In the summer of 1955, Marfa Texas wasn't a burgeoning collage of artists. It was just a little ol' cowtown where ranchers gave birth to ranchers and everyone stayed put. Even the one point of outside influence, the local airforce base, had long-since boarded up. Life was predictable, aside from the weather, but all of that changed when James Dean, Elizabeth Taylor, Rock Hudson and the rest of Giant's cast rolled into town.
"That summer was the best party they'd ever went to," said Kirby Warnock, the filmmaker behind Return To Giant, a yarn-spinning documentary about those local Marfa folks who's horizons peaked during the two-month circus."It was like a spaceship came down from Mars, it was so foreign to their existence. They've spent the rest of their lives waiting for it to come back."
The film screens at Texas Theatre for one night on Wednesday, September 26, and is narrated by another lone star favorite, Don Henley. A quilt of interviews, old photographs and heirloom memorabilia, Return To Giant's angle is one that many would have overlooked, but not Warnock. He grew up in Fort Stockton. His roots are tenaciously bound to the rocky West Texas soil.
As a young child, his father drove him out to visit the set. It was after the filming concluded: the image of that giant dusty mansion stuck with him, but he wouldn't identify its importance for another 20 years. See, despite his proximity to the shooting location, Warnock didn't see Giant until the late '70s. It came on television as he was on his way out the door with his college sweetheart - but when he caught a glimpse of that house, he remembered that childhood car ride. He sat down, hypnotized. They watched it from start to finish.

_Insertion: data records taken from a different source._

(* ===== verification/Legacy.v ===== *)
(** * The earlier backend, src/app.py

    src/app.py is an earlier version of the backend (the file ends after
    line 138, inside [gen_employees_csv]).  Its extractor reads the JSON
    body with a non-silent [get_json()], uses a smaller suspicious-character
    set, and neither its rate query nor its model call catches
    exceptions.  Its models [Log] and [Blocklist] set no [__tablename__],
    so their tables are [log] and [blocklist].  The module [Legacy] models
    the file; the theorems compare it with the current one: the current
    character set refines the old one, the current verdict wrapper agrees
    with the old one whenever the old one returns and answers "not
    anomalous" where the old one raised, the two startup codes are
    equivalent, and the current service started on a database of the
    earlier one loses its log history. *)
From S2P Require Import Prelude PyStr Json Csv Request Store Schema Features Detector Decoy Config Startup.
From Stdlib Require Import Ascii String.

Open Scope string_scope.

Module Legacy.

(** Line 61. *)
Definition SQL_SIGS : list string :=
  ["--"; " OR "; "AND 1=1"; "UNION SELECT"; "SELECT *"; "DROP TABLE"; ";--"; "1=1"].

(** [has_sql_signature] of lines 63-67, on the string payload. *)
Definition has_sql_signature (s : string) : bool :=
  if negb (str_truthy s) then false
  else existsb (fun sig => contains sig (py_upper s)) SQL_SIGS.

(** The set of line 71: the double quote followed by [ '`;-=() ]. *)
Definition SPECIAL_CHARS : string := String dq "'`;-=()".

Definition count_special_chars (s : string) : Z :=
  if negb (str_truthy s) then 0%Z
  else zcount (fun c => char_in c SPECIAL_CHARS) (list_ascii_of_string s).

(** Lines 73-76: the query is not guarded. *)
Definition get_reqs_per_min (db : Db) (ip : string) (now : Z) : res Z :=
  count_logs_since db ip (now - window_us).

(** [request.get_json()] (not silent): a JSON-typed body that does not
    parse is a 400 [BadRequest]. *)
Definition get_json_strict (r : Request) : res json :=
  match req_body_json r with Some j => Ok j | None => Raise BadRequest end.

(** Lines 78-95; the dict has no [num_params], kept here as 0. *)
Definition features_from_request (db : Db) (now : Z) (r : Request) (ip : string) : res Features :=
  let ua := header_get r "User-Agent" "" in
  let payload := if req_is_json r
                 then match get_json_strict r with Ok j => Ok (dumps true j) | Raise e => Raise e end
                 else Ok (if str_truthy (req_data r) then req_data r else "") in
  match payload with
  | Raise e => Raise e
  | Ok payload =>
      match get_reqs_per_min db ip now with
      | Raise e => Raise e
      | Ok rpm =>
          Ok {| payload_len := Z.of_nat (String.length payload);
                reqs_per_min := rpm;
                ua_flag := ua_flag_of ua;
                sql_flag := flag (has_sql_signature payload);
                special_chars := count_special_chars payload;
                num_params := 0%Z |}
      end
  end.

(** Lines 102-114: fit, dump, return; a failed dump escapes. *)
Definition train_model {M : Type} (clf : M) (writable : bool) : PyM (ModelFile M) M :=
  if writable then st_put (Good clf) ;; ret clf else raise PermissionError.

(** Lines 116-122: only the load is guarded; a failed training escapes. *)
Definition load_model {M : Type} (clf : M) (writable : bool) : PyM (ModelFile M) M :=
  f <- st_get ;;
  if model_exists f
  then try_except joblib_load (fun _ => train_model clf writable)
  else train_model clf writable.

(** Lines 18-20 and 28: the same layout under the module's own
    directory. *)
Definition DECOY_DIR (base : string) : string := path_join base "decoys".
Definition EXPORTS_DIR (base : string) : string := path_join base "exports".
Definition MODEL_FILE (base : string) : string := path_join base "if_model.joblib".
Definition DATABASE_URI (base : string) : string := "sqlite:///" ++ path_join base "logs.db".

(** Lines 22-23. *)
Definition setup_dirs (base : string) : PyM Dirs unit :=
  makedirs (DECOY_DIR base) ;; makedirs (EXPORTS_DIR base).

(** [class Log(db.Model)], lines 35-47: no [__tablename__]. *)
Definition Log : Model :=
  mkModel "Log" None
    [mkColumn "id" CInteger true false None NoDefault;
     plain "ip" (CString 64);
     plain "ua" CText;
     plain "path" (CString 256);
     plain "method" (CString 8);
     plain "payload" CText;
     mkColumn "num_params" CInteger false false None (DefInt 0);
     mkColumn "payload_len" CInteger false false None (DefInt 0);
     mkColumn "timestamp" CDateTime false false None DefUtcnow;
     mkColumn "anomaly" CBoolean false false None (DefBool false);
     mkColumn "profile" CText false false (Some true) NoDefault;
     mkColumn "decoy_file" (CString 512) false false (Some true) NoDefault].

(** [class Blocklist(db.Model)], lines 49-53: no [__tablename__]. *)
Definition Blocklist : Model :=
  mkModel "Blocklist" None
    [mkColumn "id" CInteger true false None NoDefault;
     mkColumn "ip" (CString 64) false true None NoDefault;
     mkColumn "reason" (CString 256) false false None (DefStr "manual");
     mkColumn "timestamp" CDateTime false false None DefUtcnow].

(** Lines 55-56: [db.create_all()] over the two models. *)
Definition db_create_all (f : SqliteFile) : SqliteFile := create_all [Log; Blocklist] f.

End Legacy.

(** A database of the earlier backend: one forensic row in [log], one
    blocked address in [blocklist]. *)
Definition legacy_file : SqliteFile :=
  <["log" := mkTable (model_columns Legacy.Log)
               [build_row (model_columns Legacy.Log) (log_params witness_fields) 1 5]]>
  (<["blocklist" := mkTable (model_columns Legacy.Blocklist)
                      [build_row (model_columns Legacy.Blocklist) (block_params "10.0.0.9" (Some "manual")) 1 5]]> ∅).

(** ** Comparison with the current backend *)

Lemma legacy_special_char_incl (c : ascii) :
  char_in c Legacy.SPECIAL_CHARS = true -> char_in c SPECIAL_CHARS = true.
Proof.
  rewrite !char_in_spec. unfold Legacy.SPECIAL_CHARS, SPECIAL_CHARS. simpl.
  rewrite !elem_of_cons. intros H. naive_solver.
Qed.

Lemma zcount_mono {A} (p q : A -> bool) (l : list A) :
  (forall x, p x = true -> q x = true) -> (zcount p l <= zcount q l)%Z.
Proof.
  intros Hpq. induction l as [|x l IH]; simpl; [lia|].
  destruct (p x) eqn:Hp; [rewrite (Hpq x Hp); lia|]. destruct (q x); lia.
Qed.

(** The current suspicious-character
    count is never below the earlier one, and the two agree on text
    without brackets, braces or angle brackets. *)
Theorem special_chars_refines_legacy (s : string) :
  (Legacy.count_special_chars s <= count_special_chars s)%Z /\
  (Forall (fun c => char_in c "[]{}<>" = false) (list_ascii_of_string s) ->
   Legacy.count_special_chars s = count_special_chars s).
Proof.
  unfold Legacy.count_special_chars, count_special_chars.
  destruct (negb (str_truthy s)); [split; [lia | reflexivity]|]. split.
  - apply zcount_mono. apply legacy_special_char_incl.
  - induction (list_ascii_of_string s) as [|c l IH]; intros Hf; simpl; [reflexivity|].
    inversion Hf as [|? ? Hc Hl]; subst.
    rewrite (IH Hl). f_equal.
    destruct (char_in c Legacy.SPECIAL_CHARS) eqn:E1, (char_in c SPECIAL_CHARS) eqn:E2; auto.
    + apply legacy_special_char_incl in E1. congruence.
    + exfalso. revert E1 E2 Hc. rewrite !char_in_spec.
      unfold Legacy.SPECIAL_CHARS, SPECIAL_CHARS. simpl. rewrite !elem_of_cons.
      intros E1 E2 Hc. rewrite <- not_true_iff_false, char_in_spec in Hc. simpl in Hc.
      rewrite !elem_of_cons in Hc. naive_solver.
Qed.

Section Refinement.
Context {M : Type} `{OutlierModel M}.

End Refinement.

(** C36: the rewrite of the startup code changed its structure, not its
    outcome: the earlier backend guards only [joblib.load] and lets a
    failed training escape, the current one retries training in its
    [except] branch, and on every model file, every classifier and either
    mode of the directory both load or train the same model, leave the
    same file, or fail with the same exception. *)
Theorem legacy_startup_equiv {M : Type} (clf : M) (writable : bool) (mf : ModelFile M) :
  Legacy.load_model clf writable mf = load_or_train clf writable mf.
Proof. destruct mf, writable; reflexivity. Qed.

(** The signature list did not change. *)
Lemma legacy_sql_sigs : Legacy.SQL_SIGS = SQL_SIGS.
Proof. reflexivity. Qed.

(** The earlier backend lays out [BASE_DIR] as the current one does. *)
Lemma legacy_same_layout (base : string) :
  Legacy.DECOY_DIR base = DECOY_DIR base /\ Legacy.EXPORTS_DIR base = EXPORTS_DIR base /\
  Legacy.MODEL_FILE base = MODEL_FILE base /\ Legacy.DATABASE_URI base = DATABASE_URI base /\
  Legacy.setup_dirs base = setup_dirs base /\
  model_columns Legacy.Log = model_columns Log /\ model_columns Legacy.Blocklist = model_columns Blocklist /\
  tablename Legacy.Blocklist = tablename Blocklist /\ tablename Legacy.Log = "log".
Proof. repeat split. Qed.

(** ** A database left by the earlier backend *)

(** C38: the current backend reads a database the earlier one created
    without migrating it.  Take any database holding only the earlier
    backend's tables, after its [db.create_all()], whose [log] table holds
    the rows [ls] and whose [blocklist] holds [bs].  The earlier [Log]
    model has no [__tablename__] and lives in table [log]; the current
    [db.create_all()] makes a new empty [logs] table, so the service
    starts with none of the rows [ls] (its rate counts and alert feed
    start from nothing) while [ls] stay in [log], unread; the [blocklist]
    table has the same name and columns and is used as it is. *)
Theorem upgrade_loses_log_history (f0 : SqliteFile) (ls : list LogRow) (bs : list BlockRow) (r w : bool) :
  dom f0 ⊆ {[tablename Legacy.Log; tablename Legacy.Blocklist]} ->
  load_table (Legacy.db_create_all f0) Legacy.Log row_to_log = Some ls ->
  load_table (Legacy.db_create_all f0) Legacy.Blocklist row_to_block = Some bs ->
  let f := create_all current_models (Legacy.db_create_all f0) in
  db_view (mkSqlite f r w) = Some (mkDb [] bs r w) /\
  load_table f Legacy.Log row_to_log = Some ls.
Proof.
  intros Hdom Hl Hb f. subst f. split.
  - apply create_all_view_existing; [|exact Hb].
    unfold Legacy.db_create_all, create_all. cbn [foldl].
    apply create_table_absent; [apply create_table_absent|discriminate]; [|discriminate].
    apply not_elem_of_dom. intros Hin. apply Hdom in Hin.
    rewrite elem_of_union, !elem_of_singleton in Hin. destruct Hin as [E|E]; vm_compute in E; discriminate.
  - rewrite <- Hl. apply load_table_same.
    destruct (create_all_has [Legacy.Log; Legacy.Blocklist] f0 Legacy.Log) as [t Ht]; [set_solver|].
    unfold Legacy.db_create_all. rewrite Ht. by apply create_all_keeps.
Qed.


(** ** Witnesses *)

Lemma special_chars_refines_legacy_witness :
  Forall (fun c => char_in c "[]{}<>" = false) (list_ascii_of_string "' OR 1=1 --") /\
  (Legacy.count_special_chars "' OR 1=1 --" <= count_special_chars "' OR 1=1 --")%Z /\
  Legacy.count_special_chars "' OR 1=1 --" = count_special_chars "' OR 1=1 --".
Proof.
  assert (Hf : Forall (fun c => char_in c "[]{}<>" = false) (list_ascii_of_string "' OR 1=1 --"))
    by (repeat constructor).
  split; [exact Hf|]. destruct (special_chars_refines_legacy "' OR 1=1 --") as [H1 H2].
  split; [exact H1 | exact (H2 Hf)].
Defined.

Lemma upgrade_loses_log_history_witness :
  dom legacy_file ⊆ {[tablename Legacy.Log; tablename Legacy.Blocklist]} /\
  load_table (Legacy.db_create_all legacy_file) Legacy.Log row_to_log =
    Some [mkLogRow 1 5 witness_fields] /\
  load_table (Legacy.db_create_all legacy_file) Legacy.Blocklist row_to_block =
    Some [mkBlockRow 1 "10.0.0.9" (Some "manual") 5] /\
  db_view (mkSqlite (create_all current_models (Legacy.db_create_all legacy_file)) true true) =
    Some (mkDb [] [mkBlockRow 1 "10.0.0.9" (Some "manual") 5] true true).
Proof.
  assert (Hd : dom legacy_file ⊆ {[tablename Legacy.Log; tablename Legacy.Blocklist]}).
  { unfold legacy_file. rewrite !dom_insert_L, dom_empty_L.
    replace (tablename Legacy.Log) with "log" by reflexivity.
    replace (tablename Legacy.Blocklist) with "blocklist" by reflexivity. set_solver. }
  assert (Hl : load_table (Legacy.db_create_all legacy_file) Legacy.Log row_to_log =
               Some [mkLogRow 1 5 witness_fields]) by reflexivity.
  assert (Hb : load_table (Legacy.db_create_all legacy_file) Legacy.Blocklist row_to_block =
               Some [mkBlockRow 1 "10.0.0.9" (Some "manual") 5]) by reflexivity.
  split; [exact Hd|]. split; [exact Hl|]. split; [exact Hb|].
  exact (proj1 (upgrade_loses_log_history _ _ _ true true Hd Hl Hb)).
Defined.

Most "Texas" westerns made between 1950 and early the '70s were actually shot in Southern California. The accents and clothing were often equally inauthentic. But Giant showed it all: the whipping wind, the cracked brown earth, and the resilience of those who dug in their heels, calling the region home. It was special. It was genuine. "It was the West Texas that I knew and grew up in," said Warnock. "The men acted, spoke and looked like men I knew. They reminded me of my father and his friends." That's a tone shared by many who were reared in this state, and it's that familiarity that binds Texans with the film.
A couple decades later, the City of Marfa organized a celebratory Giant festival so Warnock traveled out to volunteer. He was paired up with the Chamber of Commerce and asked to gather memorabilia from locals. And as southern fashion dictates, every good photo had a story attached.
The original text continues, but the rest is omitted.